Divers/Cité was an LGBT multidisciplinary arts and music festival taking place each year in the heart of Montreal, since 1993. A week-long avant-garde event in the heart of downtown Montreal and in Montreal's Gay Village area held usually on the end of July and beginning of August every year, it was open to all audiences, gay and heterosexual, including many free events.

Organized in 1993 by Suzanne Girard and Puelo Deir, Divers/Cité served as a response to the Sex Garage raid of 1990. The event formerly served as Montreal's primary LGBT pride festival.
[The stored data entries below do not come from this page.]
(* ===== verification/Helmet.v ===== *)
(** The module task of smart_helmet.c: the LIS3DH log of the sensors file,
    the message dispatch, the motion poll, initialisation, power and close. *)
From S2P Require Import Prelude Config Fuse Change Decimal Telemetry Vitals Board Platform World Stream I2c Display Adc Sensors Text Wisun Report Uart.

Section helmet.
Context `{HelmetConfig} `{BoardConfig} `{Platform}.

(** * The LIS3DH log (smart_helmet_sensors.c) *)

(** The identity and FIFO reads feed the log only; [log_last_motion] is the
    static [last]. *)
Definition shLis3dhLogSample : IO unit :=
  if negb ENABLE_LIS3DH then mret tt else
  SmartHelmet_I2cReadReg 0 ADDR_LIS3DH 0x0F 1;;
  data ← read_accel;
  match data with
  | None => mret tt
  | Some b =>
    let a := accel_of b in
    set_accel a;;
    vit_call (SmartHelmet_VitalsPushAccel (fst (fst a)) (snd (fst a)) (snd a));;
    vit_call SmartHelmet_VitalsProcess;;
    motion ← gets (fun w => st_motion (v_st (w_vit w)));
    last ← sens_get log_last_motion;
    when (negb (bool_decide (motion = last)))
      (sens_do (fun s => s <| log_last_motion := motion |>);; SmartHelmet_ReportStart)
  end;;
  when LIS3DH_USE_FIFO (SmartHelmet_I2cReadReg 0 ADDR_LIS3DH 0x2F 1;; mret tt).

Definition shLis3dhLogArm : IO unit :=
  t ← sens_get sh_log_task;
  when t (call (MessageCancelAll LIS3DH_LOG_TICK);; call (MessageSendLater LIS3DH_LOG_TICK 1000)).

Definition lis3dh_chk (enable : Z) : IO Z :=
  t ← sens_get sh_log_task;
  if negb t then mret 0 else
  if negb (enable =? 0) then shLis3dhLogSample;; shLis3dhLogArm;; mret 1
  else call (MessageCancelAll LIS3DH_LOG_TICK);; mret 0.

Definition SmartHelmet_SensorsSetLogTask (task : bool) : IO unit :=
  sens_do (fun s => s <| sh_log_task := task |>);; lis3dh_chk 0;; mret tt.

Definition SmartHelmet_SensorsBootLis3dhTest (task : bool) : IO unit :=
  sens_do (fun s => s <| sh_log_task := task |>);;
  when LIS3DH_BOOT_LOG
    (when ENABLE_LIS3DH (data_do (fun s => s <| lis3dh_ok := false |>);; bring_up_lis3dh);;
     shLis3dhLogSample;; shLis3dhLogArm).

Definition SmartHelmet_SensorsHandleMessage (m : Message) : IO bool :=
  match m with
  | MsgTimer LIS3DH_LOG_TICK => shLis3dhLogSample;; shLis3dhLogArm;; mret true
  | MsgTimer I2C_PROBE_RETRY => shSensorsVerifyPass;; mret true
  | _ => mret false
  end.

(** * Dispatch *)
Definition SmartHelmet_HandleMessage (m : Message) : IO bool :=
  or_else (SmartHelmet_SensorsHandleMessage m)
    (or_else (SmartHelmet_AdcHandleMessage m) (SmartHelmet_UartHandleMessage m)).

(** The motion poll: the largest step of an axis since the previous sample. *)
Definition axis_diff (a b : Z) : Z := u16 (if b <? a then a - b else b - a).

Definition accel_step (a b : Z * Z * Z) : Z :=
  let dx := axis_diff (fst (fst a)) (fst (fst b)) in
  let dy := axis_diff (snd (fst a)) (snd (fst b)) in
  let dz := axis_diff (snd a) (snd b) in
  let step := dx in
  let step := if step <? dy then dy else step in
  if step <? dz then dz else step.

Definition accel_now (s : smart_helmet_sensor_data_t) : Z * Z * Z := (lis3dh_x s, lis3dh_y s, lis3dh_z s).

Definition motion_sample : IO unit :=
  s ← data_get id;
  if negb (lis3dh_ok s) then mret tt else
  let a := accel_now s in
  h ← hel_get id;
  let step := if poll_have_prev h then accel_step a (poll_prev h) else 0 in
  hel_do (fun h => h <| poll_prev := a |> <| poll_have_prev := true |>);;
  vit_call (SmartHelmet_VitalsPushAccel (lis3dh_x s) (lis3dh_y s) (lis3dh_z s));;
  when ((MOTION_RMS_MG <=? step) && negb (sh_motion_since_report h))
    (hel_do (fun h => h <| sh_motion_since_report := true |>)).

Definition motion_poll : IO unit :=
  powered ← hel_get sh_powered;
  when powered
    (SmartHelmet_SensorsPollLis3dh;; motion_sample;; call (MessageSendLater MOTION_POLL MOTION_POLL_MS)).

Definition smartHelmetTaskHandler (m : Message) : IO unit :=
  match m with
  | MsgTimer REPORT_TICK => SmartHelmet_ReportStart
  | MsgTimer MOTION_POLL => motion_poll
  | _ =>
    handled ← SmartHelmet_SensorsHandleMessage m;
    if (handled : bool) then
      go ← and_then SmartHelmet_SensorsReady SmartHelmet_UartInPassthrough;
      when go SmartHelmet_ReportStart
    else SmartHelmet_HandleMessage m;; mret tt
  end.

(** * Close and initialisation *)
Definition motion_clear (h : helmet_st) : helmet_st :=
  h <| sh_motion_since_report := false |> <| sh_motion_holding := false |> <| sh_motion_quiet_reports := 0 |>.

Definition SmartHelmet_Close : IO unit :=
  SmartHelmet_SensorsStopVerify;;
  SmartHelmet_ReportStop;;
  call (MessageCancelAll MOTION_POLL);;
  SmartHelmet_AdcStop;;
  SmartHelmet_UartClose;;
  SmartHelmet_I2cClose;;
  hel_do (fun h => motion_clear (h <| sh_ready := false |> <| sh_powered := false |>)).

Definition SmartHelmet_Init : IO bool :=
  ready ← hel_get sh_ready;
  when ready SmartHelmet_Close;;
  i2c ← SmartHelmet_I2cInit;
  if negb i2c then mret false else
  SmartHelmet_AdcInit true;;
  SmartHelmet_UartResetHold true;;
  SmartHelmet_SensorsSetLogTask true;;
  hel_do (fun h => h <| sh_ready := true |>);;
  mret true.

(** * Power *)
Definition SmartHelmet_PowerOn : IO unit :=
  h ← hel_get id;
  if negb (sh_ready h) || sh_powered h then mret tt else
  hel_do (fun h => h <| sh_powered := true |>);;
  SmartHelmet_AdcInit true;;
  SmartHelmet_SensorsInit;;
  when ENABLE_SSD1315 SmartHelmet_SensorsDisplayResume;;
  SmartHelmet_SensorsStartVerify true;;
  vit_call SmartHelmet_VitalsInit;;
  when (ENABLE_VITALS_CSV || ENABLE_SENS_DUMP) (vit_call (fun v => v <| v_telem ::= SmartHelmet_VitalsSetSink true |>));;
  SmartHelmet_UartResetHold false;;
  SmartHelmet_UartInit true;;
  SmartHelmet_UartStartVerify;;
  SmartHelmet_AdcRequestScan;;
  SmartHelmet_ReportStart;;
  call (MessageCancelAll MOTION_POLL);;
  call (MessageSendLater MOTION_POLL MOTION_POLL_MS).

Definition SmartHelmet_PowerOff : IO unit :=
  powered ← hel_get sh_powered;
  if negb powered then mret tt else
  hel_do (fun h => motion_clear (h <| sh_powered := false |>));;
  SmartHelmet_ReportStop;;
  call (MessageCancelAll MOTION_POLL);;
  SmartHelmet_SensorsStopVerify;;
  when ENABLE_SSD1315 SmartHelmet_SensorsSleep;;
  SmartHelmet_UartSleep;;
  SmartHelmet_AdcStop;;
  when ENABLE_SSD1315 SmartHelmet_SensorsDisplayBlank.

Definition SmartHelmet_PowerSave : IO unit := SmartHelmet_PowerOff.

Definition SH_STATE_LIMBO : Z := 2.
Definition SH_STATE_POWERING_ON : Z := 3.
Definition SH_STATE_PAIRING : Z := 4.
Definition SH_STATE_IDLE : Z := 5.
Definition SH_STATE_BUSY : Z := 6.

Definition SmartHelmet_UiRefresh (state : Z) : IO unit :=
  hel_do (fun h => h <| sh_ui_state := state |>);;
  (if (state =? SH_STATE_POWERING_ON) || (state =? SH_STATE_PAIRING) || (state =? SH_STATE_IDLE) ||
      (state =? SH_STATE_BUSY)
   then SmartHelmet_PowerOn
   else powered ← hel_get sh_powered; when powered SmartHelmet_PowerOff);;
  SmartHelmet_SensorsShowAdcMv 0 0 0 0.

Definition SmartHelmet_UiState : IO Z := hel_get sh_ui_state.

(** * The clients' poll *)
Definition SmartHelmet_PollSensors : IO unit :=
  ready ← hel_get sh_ready;
  if negb ready then mret tt else
  SmartHelmet_AdcRequestScan;;
  SmartHelmet_SensorsPoll;;
  s ← data_get id;
  when (lis3dh_ok s)
    (burst ← SmartHelmet_SensorsAccelBurst;
     if negb (Z.of_nat (length burst) =? 0)
     then for_each burst (fun a => vit_call (SmartHelmet_VitalsPushAccel (fst (fst a)) (snd (fst a)) (snd a)))
     else vit_call (SmartHelmet_VitalsPushAccel (lis3dh_x s) (lis3dh_y s) (lis3dh_z s))).

Definition SmartHelmet_VitalsTick : IO unit := vit_call SmartHelmet_VitalsProcess.
End helmet.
An announcement in 2003 claimed that the Community Day in particular had as many as 200,000 attendees.

In 2006, that year's festival suffered a significant decline in attendance and revenues due to the city's contemporaneous hosting of the 2006 World Outgames; the increased number of LGBT tourists in town for the Outgames had been expected to be a financial boon for Divers/Cité, but according to Divers/Cité director Suzanne Girard, "even if there were more people than usual, there were 10,000 more things to do." As a result, later in the year the event dropped its Pride Parade mandate and was repositioned as an LGBT arts and culture festival, leading to the creation in 2007 of Fierté Montréal, the newly separate Pride Parade.
As both events then took place at different times during the summer, the split sometimes led to confusion among tourists visiting the city.

In 2012, the event moved from Montreal's Gay Village to the Old Port.

Following a long history of financial difficulties, Divers/Cité filed for bankruptcy in May 2015.